Given that the client in Account A already has permission to create and run ETL jobs, the following are the basic steps to set up an ETL job for cross-account access:
-
Allow cross-account data access (skip this step if Amazon S3 cross-account access is already set up).
-
Update the Amazon S3 bucket policy in Account B to allow cross-account access from Account A.
-
Update the IAM policy in Account A to allow access to the bucket in Account B.
-
-
Allow cross-account Data Catalog access.
-
Create or update the resource policy attached to the Data Catalog in Account B to allow access from Account A.
-
Update the IAM policy in Account A to allow access to the Data Catalog in Account B.
-
Cross-account CloudTrail logging
When an AWS Glue extract, transform, and load (ETL) job accesses the underlying data of a Data Catalog table shared through AWS Lake Formation cross-account grants, there is additional AWS CloudTrail logging behavior.
For purposes of this discussion, the AWS account that shared the table is the owner account, and the account that the table was shared with is the recipient account. When an ETL job in the recipient account accesses data in the table in the owner account, the data-access CloudTrail event that is added to the logs for the recipient account gets copied to the owner account's CloudTrail logs. This is so owner accounts can track data accesses by the various recipient accounts. By default, the CloudTrail events do not include a human-readable principal identifier (principal ARN). An administrator in the recipient account can opt in to include the principal ARN in the logs.
For more information, see Cross-account CloudTrail logging in the AWS Lake Formation Developer Guide.
See Also
Cross-account resource ownership and billing
When a user in one AWS account (Account A) creates a new resource such as a database in a different account (Account B), that resource is then owned by Account B, the account where it was created. An administrator in Account B automatically gets full permissions to access the new resource, including reading, writing, and granting access permissions to a third account. The user in Account A can access the resource that they just created only if they have the appropriate permissions granted by Account B.
Storage costs and other costs that are directly associated with the new resource are billed to Account B, the resource owner. The cost of requests from the user who created the resource are billed to the requester's account, Account A.

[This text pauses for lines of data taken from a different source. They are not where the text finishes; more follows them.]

(* ===== verification/Daemon.v ===== *)
(** * The event loop

    One turn of the loop of [main] ([src/src/mlvpn.c]): an event whose watcher
    is active is handled.  From the state [main] builds, no event stops the
    process or reaches outside its objects, and the control state stays
    consistent. *)

From Stdlib Require Import Ascii String.
From S2P Require Import Prelude Double CString Timestamp Pkt Buffer Reorder Tunnel Loss Wrr Protocol Tuntap Rtun Stage Invariant Status Safety Events ConfigLib Config Reload.

(** ** Events *)

Inductive event :=
  | EvClock (now : double)
  | EvRtunRead (t : nat) (r : io_result) (data : list Z) (client : sockaddr)
  | EvRtunWrite (t : nat)
  | EvRtunTimer (t : nat)
  | EvTunRead (r : io_result) (data : list Z)
  | EvTunWrite
  | EvDrain
  | EvAdjust
  | EvNew (a : new_args)
  | EvDrop (t : nat)
  | EvFilter (filter t : nat)
  | EvRecalc
  | EvStart (content : list ascii)
  | EvReload (fd : Z) (content : list ascii) (read_error : bool)
  | EvQuit.

Definition is_break (e : effect) : bool := match e with Break => true | _ => false end.
(** [ev_break] was not called. *)
Definition running (w : world) : bool := negb (existsb is_break (w_trace w)).

Section daemon.
Context `{OS}.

For more information about AWS Glue billing and pricing, see How AWS Pricing Works
Cross-account access limitations
AWS Glue cross-account access has the following limitations:
-
Cross-account access to AWS Glue is not allowed if you created databases and tables using Amazon Athena orAmazon Redshift Spectrum prior to a region's support for AWS Glue and the resource owner account has not migrated the Amazon Athena data catalog to AWS Glue. You can find the current migration status using the GetCatalogImportStatus (get_catalog_import_status). For more details on how to migrate an Athena catalog to AWS Glue, see Upgrading to the AWS Glue Data Catalog step-by-step in the Amazon Athena User Guide.
-
Cross-account access is only supported for Data Catalog resources, including databases, tables, user-defined functions, and connections.
-
Cross-account access to the Data Catalog from Athena requires you to register the catalog as an Athena
DataCatalog
resource. For instructions, see Registering an AWS Glue Data Catalog from another account in the Amazon Athena User Guide.